Yes I know it is a while since I last wrote but I got locked out of the system and needed a new password. Thankfully Chrissy Lloyd Owen was there to help, as always.

Mum tells me the last letter was too long. I did not know you would be sharing them with her but having looked again I think she was right.

It is early morning and I have sneeked down from the dormitory which I am sharing with a large snoring Pole and his mother and aunt. He made them go far too far yesterday and the mother crawled in about 8 pm and was very unhappy. The albergue is superb and we are being so well looked after.

Covering a longish period in short, it has been a ‘camino’ of two very contrasting halves. I have moved from the flat featureless (apart from the forest pines) monotonous landscape (bit like walking round Thetford Chase for six days) which is Les Landes to the foothills and higher ground of the Pyrenees. Also in five weeks in France I met less than five fellow travellers. But since joining the main Pilgrim route in Ostabat-Asme I have met and seen many from all parts of the globe. In this refuge we have the Poles, a Dutchman, German, Chinese, Belgian, Jo from Japan and another Brit.

As for the weather I suppose I have been lucky. Very cloudy and usually threatening rain but without it happening. Having said that the thunderstorms when they hit are not that much fun. They say the chances of winning the lottery are the same as those of being struck by lightning. If so I will be betting on the lottery more often! But it has been a good walking temperature.

I am now 5 miles short of Pamplona. The walk over the top of the Pyrenees on the day before yesterday was very unpleasant. It started by meeting up with a Kiwi trying to find his way out of St Jean P de P being misled by a bunch of Basque walkers. Matt is a pro rugby player and as you can imagine very fit. He stayed with me for a while but then literally ran up to find food. His coach had instructed him to put on 10 kgs! Not easy on the Camino! As we trekked higher the rain got more persistent and very cold. I rescued a young Welsh girl who was close to hypothermia ( another Pilgrim apparently succumbed and had to be taken down) . I walked for a while with Jean a French engineer from Grenoble, I encountered two lovely and very brave ladies from Mexico who were a little surprised by the conditions. Eventually we all descended on the huge converted monastery at Roncesvalles. Very different  to my last visit when the refuge was huge but chaotic. Now it is run very well by a team of Dutch volunteers and someone has spent a lot of money as it housed hundreds of us very comfortably. All of them mostly new arrivals sharing their stories of their journey over the top.

This reminds me of one of my stays in one guest house in France. You may recall that a day or two before I had been housed in a converted garden shed. On this occasion my ‘land lady’ showed me on arrival into an untidy garage and when I started to enquire as to where I was to sleep, she laughed and said that this was where I had to put my boots.

As for the ‘cause’, and thanks to Anna Kasket and my wonderful family, we have succeeded on generating huge interest in social media and among friends and in particular on the petition asking the Government to produce a strategy for unpaid carers.

An Action Plan was published this week but it is not thought this does the trick.
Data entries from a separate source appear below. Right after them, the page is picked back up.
(** ** The scan of [hasValue] *)

(** The member at the head of [a ++ r], where the text begins without a blank, is the
    value when nothing but blanks follows it. *)
Lemma head_is a r v : clean v = true -> 44 ∉ v -> 44 ∉ a -> (r = [] \/ exists b, r = 44 :: b) -> trim_start (a ++ r) = a ++ r ->
  (let p := a ++ r in let p1 := trim_start (zdrop (zlen v) p) in
   bytes_eqb (ztake (zlen v) p) v && ((zlen p1 =? 0) || (znth p1 0 =? 44))) = bool_decide (trim a = v).
Proof.
  intros Hv Hnv Hna Hr Hp. cbv zeta. pose proof (clean_inv v Hv) as [(c & l & Hvc & Hc) _].
  assert (Ha : trim a = trim_end a).
  { unfold trim. f_equal. destruct a as [|x a]; [reflexivity|]. pose proof (trim_start_head ((x :: a) ++ r)) as H. rewrite Hp in H. apply trim_start_idem, H. }
  rewrite Ha. apply eq_bool_prop_intro. rewrite bool_decide_spec. split.
  - intros H. apply Is_true_eq_true, andb_true_iff in H as [H1 H2]. apply bytes_eqb_eq in H1.
    pose proof (ztake_zdrop (zlen v) (a ++ r)) as Hsplit. rewrite H1 in Hsplit. destruct (span_split isspace (zdrop (zlen v) (a ++ r))) as [Hz Hsp].
    fold (trim_start (zdrop (zlen v) (a ++ r))) in Hz. set (sp := fst (span isspace (zdrop (zlen v) (a ++ r)))) in *. set (p1 := trim_start (zdrop (zlen v) (a ++ r))) in *. clearbody sp p1. rewrite Hz in Hsplit.
    assert (Hnsp : 44 ∉ sp) by (intros H; pose proof (proj1 (Forall_forall _ _) Hsp 44 H); discriminate).
    assert (Heq : a = v ++ sp).
    { assert (Hmem : memchr 44 (a ++ r) = memchr 44 ((v ++ sp) ++ p1)) by (rewrite <- app_assoc, Hsplit; reflexivity).
      assert (Hn2 : 44 ∉ v ++ sp) by (intros H; apply elem_of_app in H as [H|H]; contradiction).
      apply orb_true_iff in H2 as [H2|H2].
      - assert (p1 = []) as E by (destruct p1; [reflexivity|rewrite zlen_cons in H2; pose proof (zlen_nonneg p1); lia]). rewrite E, app_nil_r in Hsplit.
        destruct Hr as [->|[b ->]]; [rewrite app_nil_r in Hsplit; congruence|]. exfalso. apply Hn2. rewrite Hsplit. apply elem_of_app. right. left.
      - destruct p1 as [|d p1]; [discriminate|]. apply Z.eqb_eq in H2. change (znth (d :: p1) 0) with d in H2. subst d. destruct Hr as [->|[b ->]].
        + exfalso. apply Hna. rewrite app_nil_r in Hsplit. rewrite <- Hsplit. apply elem_of_app. right. apply elem_of_app. right. left.
        + rewrite !memchr_app in Hmem by assumption. injection Hmem as Hmem.
          pose proof (ztake_app_len (zlen a) a (44 :: b) eq_refl) as E1. rewrite <- Hsplit, app_assoc in E1. rewrite (ztake_app_len (zlen a)) in E1 by congruence. congruence. }
    rewrite Heq, trim_end_app by exact Hsp. apply clean_trim_end, Hv.
  - intros E. destruct (trim_end_split a) as (s & Hs & Hsp). rewrite E in Hs. rewrite Hs, <- app_assoc, ztake_app_exact, zdrop_app_exact, trim_start_app by exact Hsp.
    rewrite (proj2 (bytes_eqb_eq v v) eq_refl). destruct Hr as [->|[b ->]]; [reflexivity|]. rewrite trim_start_idem by reflexivity. apply Is_true_true. rewrite orb_true_r. reflexivity.
Qed.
So please if you will sign the petition.

As for the fund raising , we are half way to the target. Thank you so much to all those who have generously donated. I am hoping there are lots more out there who are waiting to see if I finish!

Thank you all for your wonderful messages of support. They have propelled me through the mud in England, the Landes in France and now over the Pyrenees. Onwards!

Enough! This letter is already getting too long.

With love from your friend and master.